• [TASK TO CARRY OUT]: Check every line of the data and copy the ones where "mkStore" appears.

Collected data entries
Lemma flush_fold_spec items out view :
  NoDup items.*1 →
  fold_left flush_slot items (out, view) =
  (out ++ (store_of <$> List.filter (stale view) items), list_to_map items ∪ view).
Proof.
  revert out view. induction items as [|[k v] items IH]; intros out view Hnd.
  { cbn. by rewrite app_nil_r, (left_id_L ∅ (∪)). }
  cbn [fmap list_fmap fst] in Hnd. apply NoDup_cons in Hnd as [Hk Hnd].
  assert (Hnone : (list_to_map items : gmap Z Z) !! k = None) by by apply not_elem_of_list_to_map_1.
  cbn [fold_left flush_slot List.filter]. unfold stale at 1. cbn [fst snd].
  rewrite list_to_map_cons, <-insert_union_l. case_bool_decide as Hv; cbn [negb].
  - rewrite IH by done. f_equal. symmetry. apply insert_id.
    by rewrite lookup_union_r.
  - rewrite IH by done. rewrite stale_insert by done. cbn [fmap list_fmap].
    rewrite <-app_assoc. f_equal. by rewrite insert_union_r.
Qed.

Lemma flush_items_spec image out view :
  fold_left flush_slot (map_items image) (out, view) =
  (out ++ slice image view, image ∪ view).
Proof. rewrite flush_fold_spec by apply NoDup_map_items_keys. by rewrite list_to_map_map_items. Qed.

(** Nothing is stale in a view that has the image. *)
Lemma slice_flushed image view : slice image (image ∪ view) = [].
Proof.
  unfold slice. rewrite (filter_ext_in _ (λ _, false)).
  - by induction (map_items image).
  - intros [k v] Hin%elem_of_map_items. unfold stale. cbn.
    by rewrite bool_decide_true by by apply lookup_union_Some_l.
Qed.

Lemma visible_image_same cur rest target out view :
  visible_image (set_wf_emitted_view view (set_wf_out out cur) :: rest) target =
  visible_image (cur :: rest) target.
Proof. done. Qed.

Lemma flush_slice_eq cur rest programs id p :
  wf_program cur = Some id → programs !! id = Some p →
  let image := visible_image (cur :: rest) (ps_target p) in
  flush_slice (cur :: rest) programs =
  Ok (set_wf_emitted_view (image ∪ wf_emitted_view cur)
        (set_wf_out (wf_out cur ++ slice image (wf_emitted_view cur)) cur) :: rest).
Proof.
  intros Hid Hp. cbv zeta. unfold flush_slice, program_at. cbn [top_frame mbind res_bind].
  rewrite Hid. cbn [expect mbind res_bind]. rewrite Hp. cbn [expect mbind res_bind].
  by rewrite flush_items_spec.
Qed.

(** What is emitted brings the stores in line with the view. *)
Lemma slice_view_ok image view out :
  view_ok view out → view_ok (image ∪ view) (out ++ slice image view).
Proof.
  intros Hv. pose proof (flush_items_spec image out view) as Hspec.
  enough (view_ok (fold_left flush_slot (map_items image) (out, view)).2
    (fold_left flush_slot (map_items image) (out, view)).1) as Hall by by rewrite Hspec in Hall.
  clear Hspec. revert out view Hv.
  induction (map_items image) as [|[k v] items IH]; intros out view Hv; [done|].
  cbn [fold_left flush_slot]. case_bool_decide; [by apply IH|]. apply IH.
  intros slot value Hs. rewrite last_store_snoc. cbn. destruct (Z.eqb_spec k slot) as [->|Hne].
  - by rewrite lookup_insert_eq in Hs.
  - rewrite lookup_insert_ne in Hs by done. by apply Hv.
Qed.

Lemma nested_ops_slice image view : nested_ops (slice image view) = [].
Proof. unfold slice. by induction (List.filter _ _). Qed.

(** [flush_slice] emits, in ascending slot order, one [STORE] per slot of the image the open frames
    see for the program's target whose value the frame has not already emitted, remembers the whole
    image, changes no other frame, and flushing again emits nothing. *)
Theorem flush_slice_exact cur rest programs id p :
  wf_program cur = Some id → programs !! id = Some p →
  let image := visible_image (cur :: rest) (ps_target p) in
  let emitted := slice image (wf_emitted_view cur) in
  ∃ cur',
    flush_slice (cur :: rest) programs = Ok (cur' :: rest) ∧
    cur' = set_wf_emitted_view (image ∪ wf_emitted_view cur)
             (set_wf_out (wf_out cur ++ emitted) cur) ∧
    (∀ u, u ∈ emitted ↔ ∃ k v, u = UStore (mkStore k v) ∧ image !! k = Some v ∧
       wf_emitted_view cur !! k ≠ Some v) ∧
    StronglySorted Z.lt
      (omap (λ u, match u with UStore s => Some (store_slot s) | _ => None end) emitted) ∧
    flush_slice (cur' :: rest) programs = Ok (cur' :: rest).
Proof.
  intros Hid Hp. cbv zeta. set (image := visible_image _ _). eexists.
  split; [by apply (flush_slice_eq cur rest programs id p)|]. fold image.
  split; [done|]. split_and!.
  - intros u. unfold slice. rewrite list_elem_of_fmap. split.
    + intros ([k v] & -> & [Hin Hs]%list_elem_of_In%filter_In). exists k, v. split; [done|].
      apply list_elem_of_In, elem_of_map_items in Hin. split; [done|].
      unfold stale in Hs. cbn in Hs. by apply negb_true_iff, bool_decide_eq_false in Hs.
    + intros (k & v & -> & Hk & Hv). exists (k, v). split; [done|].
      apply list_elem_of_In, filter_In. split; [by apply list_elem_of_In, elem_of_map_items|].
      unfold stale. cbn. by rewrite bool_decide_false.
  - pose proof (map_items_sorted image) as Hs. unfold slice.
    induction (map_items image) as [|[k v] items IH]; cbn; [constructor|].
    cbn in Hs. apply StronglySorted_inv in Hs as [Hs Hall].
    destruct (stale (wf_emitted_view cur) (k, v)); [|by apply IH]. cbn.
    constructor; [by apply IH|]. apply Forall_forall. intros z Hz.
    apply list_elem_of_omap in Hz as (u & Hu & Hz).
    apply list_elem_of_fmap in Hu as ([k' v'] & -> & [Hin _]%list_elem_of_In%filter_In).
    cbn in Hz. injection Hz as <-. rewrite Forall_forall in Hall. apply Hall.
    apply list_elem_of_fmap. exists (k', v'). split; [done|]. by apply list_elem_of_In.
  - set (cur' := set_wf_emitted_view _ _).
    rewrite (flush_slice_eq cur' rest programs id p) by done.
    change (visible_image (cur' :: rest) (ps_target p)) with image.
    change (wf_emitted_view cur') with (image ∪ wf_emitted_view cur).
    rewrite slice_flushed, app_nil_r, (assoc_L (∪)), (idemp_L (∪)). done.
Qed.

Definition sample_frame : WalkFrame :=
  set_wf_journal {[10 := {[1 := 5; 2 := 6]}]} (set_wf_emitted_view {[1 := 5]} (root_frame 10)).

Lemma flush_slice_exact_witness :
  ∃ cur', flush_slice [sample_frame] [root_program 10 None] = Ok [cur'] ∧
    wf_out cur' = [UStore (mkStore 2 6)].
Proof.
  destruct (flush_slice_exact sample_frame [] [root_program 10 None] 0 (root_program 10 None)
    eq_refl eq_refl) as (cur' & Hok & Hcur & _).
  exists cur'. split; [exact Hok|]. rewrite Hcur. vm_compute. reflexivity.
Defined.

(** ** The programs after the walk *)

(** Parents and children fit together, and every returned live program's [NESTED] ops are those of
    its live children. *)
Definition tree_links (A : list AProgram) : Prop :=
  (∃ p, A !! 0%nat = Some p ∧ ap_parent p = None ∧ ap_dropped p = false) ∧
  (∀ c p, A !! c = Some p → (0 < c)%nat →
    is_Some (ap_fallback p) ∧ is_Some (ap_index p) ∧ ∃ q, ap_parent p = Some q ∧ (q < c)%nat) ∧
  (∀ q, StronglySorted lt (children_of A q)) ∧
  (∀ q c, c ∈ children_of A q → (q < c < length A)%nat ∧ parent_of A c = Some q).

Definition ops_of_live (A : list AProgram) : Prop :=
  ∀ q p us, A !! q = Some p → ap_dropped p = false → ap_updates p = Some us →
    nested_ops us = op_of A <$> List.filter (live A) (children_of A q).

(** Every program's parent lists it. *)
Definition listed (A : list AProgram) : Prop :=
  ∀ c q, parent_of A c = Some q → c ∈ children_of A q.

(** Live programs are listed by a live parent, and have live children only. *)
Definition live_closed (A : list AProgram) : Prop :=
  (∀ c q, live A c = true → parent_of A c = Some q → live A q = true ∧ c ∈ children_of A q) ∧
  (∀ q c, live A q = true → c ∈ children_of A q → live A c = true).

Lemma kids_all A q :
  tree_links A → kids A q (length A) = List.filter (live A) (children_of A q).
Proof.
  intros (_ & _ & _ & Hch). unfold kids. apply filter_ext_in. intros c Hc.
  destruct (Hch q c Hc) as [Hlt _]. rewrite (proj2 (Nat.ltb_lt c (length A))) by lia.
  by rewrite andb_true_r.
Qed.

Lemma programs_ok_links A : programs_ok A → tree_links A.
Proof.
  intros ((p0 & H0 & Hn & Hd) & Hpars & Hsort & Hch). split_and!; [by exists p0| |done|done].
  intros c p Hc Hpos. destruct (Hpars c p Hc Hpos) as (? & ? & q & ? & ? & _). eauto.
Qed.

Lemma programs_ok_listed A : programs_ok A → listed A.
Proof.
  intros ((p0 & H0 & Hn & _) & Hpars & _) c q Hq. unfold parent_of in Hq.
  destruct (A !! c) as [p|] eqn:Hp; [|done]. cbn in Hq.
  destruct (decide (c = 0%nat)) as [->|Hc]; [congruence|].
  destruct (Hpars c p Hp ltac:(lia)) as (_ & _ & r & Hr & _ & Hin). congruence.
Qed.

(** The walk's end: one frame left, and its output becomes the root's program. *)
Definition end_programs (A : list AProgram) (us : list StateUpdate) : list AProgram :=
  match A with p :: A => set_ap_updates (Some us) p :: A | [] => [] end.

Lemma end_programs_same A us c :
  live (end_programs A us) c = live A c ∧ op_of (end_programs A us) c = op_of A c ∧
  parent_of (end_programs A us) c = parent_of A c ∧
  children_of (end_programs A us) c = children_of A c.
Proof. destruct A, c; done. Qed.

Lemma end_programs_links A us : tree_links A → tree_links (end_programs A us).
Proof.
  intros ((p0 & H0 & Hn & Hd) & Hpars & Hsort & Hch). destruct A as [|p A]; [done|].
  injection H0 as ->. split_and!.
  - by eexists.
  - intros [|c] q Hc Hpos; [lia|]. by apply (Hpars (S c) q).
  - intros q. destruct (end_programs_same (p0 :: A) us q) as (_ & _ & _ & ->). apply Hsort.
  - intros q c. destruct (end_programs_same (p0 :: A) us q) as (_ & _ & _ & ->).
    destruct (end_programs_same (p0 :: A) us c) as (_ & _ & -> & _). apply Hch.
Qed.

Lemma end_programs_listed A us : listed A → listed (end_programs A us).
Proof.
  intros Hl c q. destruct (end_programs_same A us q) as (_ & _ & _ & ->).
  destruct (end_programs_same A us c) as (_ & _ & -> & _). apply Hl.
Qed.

• [SOLUTION FOR THIS TASK]:
    (∀ u, u ∈ emitted ↔ ∃ k v, u = UStore (mkStore k v) ∧ image !! k = Some v ∧
    wf_out cur' = [UStore (mkStore 2 6)].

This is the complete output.